И Туберо, – брундузиец Туберо – стал смеяться, хотя и не без тревоги, так как он и его друзья не ведали, что с ними будет в Риме, где они как раз знают только одного Атиллия и не могут его найти. Но четвертый с угрозой в голосе обратился к пятому:
– Этот римлянин, по-видимому, ничего не хочет говорить, Эльва!

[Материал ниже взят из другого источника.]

Lemma sector_anomaly_needs_delta (parse : option string -> option (option Q))
    (prev curr : LapRecord) (f : SectorField) (d : Q) :
  In (SignificantSectorChange f d) (cmp_anomalies (_compare_lap_telemetry parse prev curr)) ->
  sector_delta parse prev curr f = Some (Some d).
Proof.
  unfold _compare_lap_telemetry. cbn [cmp_anomalies]. rewrite !in_app_iff.
  intros [H|[H|H]].
  - destruct (lap_time_delta parse prev curr) as [[t|]|]; try contradiction.
    destruct (Qabs_gt t 2); [|contradiction]. destruct H as [H|[]]. discriminate.
  - apply in_flat_map in H. destruct H as [sf [_ H]].
    destruct (speed_delta prev curr sf) as [v|]; [|contradiction].
    destruct (Qabs_gt v 15); [|contradiction]. destruct H as [H|[]]. discriminate.
  - apply in_flat_map in H. destruct H as [f' [_ H]].
    destruct (sector_delta parse prev curr f') as [[v|]|] eqn:E; try contradiction.
    destruct (Qabs_gt v (1 # 2)); [|contradiction]. destruct H as [H|[]].
    injection H as -> ->. exact E.
Qed.

Lemma lap_time_anomaly_needs_delta (parse : option string -> option (option Q))
    (prev curr : LapRecord) (d : Q) :
  In (SignificantLapTimeChange d) (cmp_anomalies (_compare_lap_telemetry parse prev curr)) ->
  lap_time_delta parse prev curr = Some (Some d).
Proof.
  unfold _compare_lap_telemetry. cbn [cmp_anomalies]. rewrite !in_app_iff.
  intros [H|[H|H]].
  - destruct (lap_time_delta parse prev curr) as [[t|]|]; try contradiction.
    destruct (Qabs_gt t 2); [|contradiction]. destruct H as [H|[]].
    now injection H as ->.
  - apply in_flat_map in H. destruct H as [sf [_ H]].
    destruct (speed_delta prev curr sf) as [v|]; [|contradiction].
    destruct (Qabs_gt v 15); [|contradiction]. destruct H as [H|[]]. discriminate.
  - apply in_flat_map in H. destruct H as [f' [_ H]].
    destruct (sector_delta parse prev curr f') as [[v|]|]; try contradiction.
    destruct (Qabs_gt v (1 # 2)); [|contradiction]. destruct H as [H|[]]. discriminate.
Qed.

Lemma sector_change_needs_delta (parse : option string -> option (option Q))
    (prev curr : LapRecord) (f : SectorField) (d : option Q) :
  In (f, d) (sector_changes (_compare_lap_telemetry parse prev curr)) ->
  sector_delta parse prev curr f = Some d.
Proof.
  unfold _compare_lap_telemetry. cbn [sector_changes]. intros H.
  apply in_flat_map in H. destruct H as [f' [_ H]].
  destruct (sector_delta parse prev curr f') as [v|] eqn:E; [|contradiction].
  destruct H as [H|[]]. injection H as -> ->. exact E.
Qed.

Lemma lap_time_delta_missing (parse : option string -> option (option Q))
    (prev curr : LapRecord) :
  total_seconds parse (LapTime prev) <> None ->
  total_seconds parse (LapTime curr) <> None ->
  LapTime prev = None \/ LapTime curr = None ->
  lap_time_delta parse prev curr = Some None.
Proof.
  intros Hp Hc Hmiss. unfold lap_time_delta.
  destruct (total_seconds parse (LapTime prev)) as [tp|] eqn:Ep; [|contradiction].
  destruct (total_seconds parse (LapTime curr)) as [tc|] eqn:Ec; [|contradiction].
  destruct Hmiss as [H|H]; rewrite H in *; cbn in *.
  - injection Ep as <-. now destruct tc.
  - injection Ec as <-. reflexivity.
Qed.

(** C9. A lap time that is missing is not excluded from the comparison.
    When the lap-time cell of either lap is NaN and the parser raises on
    neither, the lap-time change is written, as the NaN that the format turns
    into '+nans', where a sector time with a NaN cell gets no entry at all.
    What the claim says does hold of a text on which the parser raises: the
    lap-time change stays 'N/A' with no lap-time anomaly, a sector has no
    entry and no anomaly, the speed and tire comparisons do not depend on the
    parser, and the scanner returns the same records in the same order apart
    from their telemetry comparison. For PER's two laps without a lap time
    the record is reported with the NaN as its lap-time change. *)
Theorem missing_lap_time_not_excluded :
  forall (parse : option string -> option (option Q)) (prev curr : LapRecord),
    let comparison := _compare_lap_telemetry parse prev curr in
    (total_seconds parse (LapTime prev) <> None ->
     total_seconds parse (LapTime curr) <> None ->
     LapTime prev = None \/ LapTime curr = None ->
     lap_time_change comparison = Some None /\
     lap_time_change comparison <> lap_time_change initial_comparison) /\
    (forall f,
        sector_cell f prev = None \/ sector_cell f curr = None ->
        forall d, ~ In (f, d) (sector_changes comparison)) /\
    (total_seconds parse (LapTime prev) = None \/
     total_seconds parse (LapTime curr) = None ->
     lap_time_change comparison = None /\
     forall d, ~ In (SignificantLapTimeChange d) (cmp_anomalies comparison)) /\
    (forall f p c,
        sector_cell f prev = Some p -> sector_cell f curr = Some c ->
        parse (Some p) = None \/ parse (Some c) = None ->
        (forall d, ~ In (f, d) (sector_changes comparison)) /\
        (forall d, ~ In (SignificantSectorChange f d) (cmp_anomalies comparison))) /\
    (forall parse',
        speed_changes comparison = speed_changes (_compare_lap_telemetry parse' prev curr) /\
        tire_changes comparison = tire_changes (_compare_lap_telemetry parse' prev curr)) /\
    (forall parse' self m,
        map without_comparison (analyze_position_changes parse self m) =
        map without_comparison (analyze_position_changes parse' self m)) /\
    (exists pc,
        analyze_position_changes parse (Samples.analyzer_of Samples.per_laps [] []) 5 = [pc] /\
        from_position pc = 5 /\ to_position pc = 12 /\ change pc = -7 /\
        pc_lap_time pc = "nan" /\ prev_lap_time pc = "nan" /\
        lap_time_change (telemetry_comparison pc) = Some None /\
        sector_changes (telemetry_comparison pc) = [] /\
        cmp_anomalies (telemetry_comparison pc) = []).
Proof.
  intros parse prev curr comparison. split; [|split; [|split; [|split; [|split; [|split]]]]].
  - intros Hp Hc Hmiss.
    assert (Hdelta : lap_time_change comparison = Some None)
      by now apply lap_time_delta_missing.
    split; [exact Hdelta|]. rewrite Hdelta. discriminate.
  - intros f Hmiss d H. apply sector_change_needs_delta in H.
    unfold sector_delta in H.
    destruct Hmiss as [E|E]; rewrite E in H; [discriminate|].
    now destruct (sector_cell f prev).
  - intros Hfail.
    assert (Hdelta : lap_time_delta parse prev curr = None).
    { unfold lap_time_delta. destruct Hfail as [-> | ->]; [reflexivity|].
      now destruct (total_seconds parse (LapTime prev)). }
    split; [exact Hdelta|].
    intros d H. apply lap_time_anomaly_needs_delta in H. congruence.
  - intros f p c Hp Hc Hfail.
    assert (Hdelta : sector_delta parse prev curr f = None).
    { unfold sector_delta, total_seconds. rewrite Hp, Hc.
      destruct Hfail as [-> | ->]; [reflexivity|].
      now destruct (parse (Some p)). }
    split; intros d H.
    + apply sector_change_needs_delta in H. congruence.
    + apply sector_anomaly_needs_delta in H. congruence.
  - intros parse'. split; reflexivity.
  - intros parse' self m. apply analyze_position_changes_parser.
  - eexists. split; [reflexivity|]. cbn. repeat split.
Qed.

Свернем ему шею, чтобы посмотреть, каков у него язык?
– Хорошо сказано, Мамер!
Сжав огромные волосатые кулаки, они поднесли их к лицу Типохроноса, синеватому от небритой со вчерашнего дня бороды. Цирюльник вскрикнул. Он быстро толкнул Туберо на худощавую фигуру Аспренаса, ударил затылком Потита в нос и скрылся в людском водовороте. Все произошло мгновенно. Край туники Типохроноса, окаймленный желтым, последний раз сверкнул в толпе, после чего Туберо с достоинством обратился к Мамеру:
– Почему вы не схватили его сразу за горло? Он, наверное, сказал бы.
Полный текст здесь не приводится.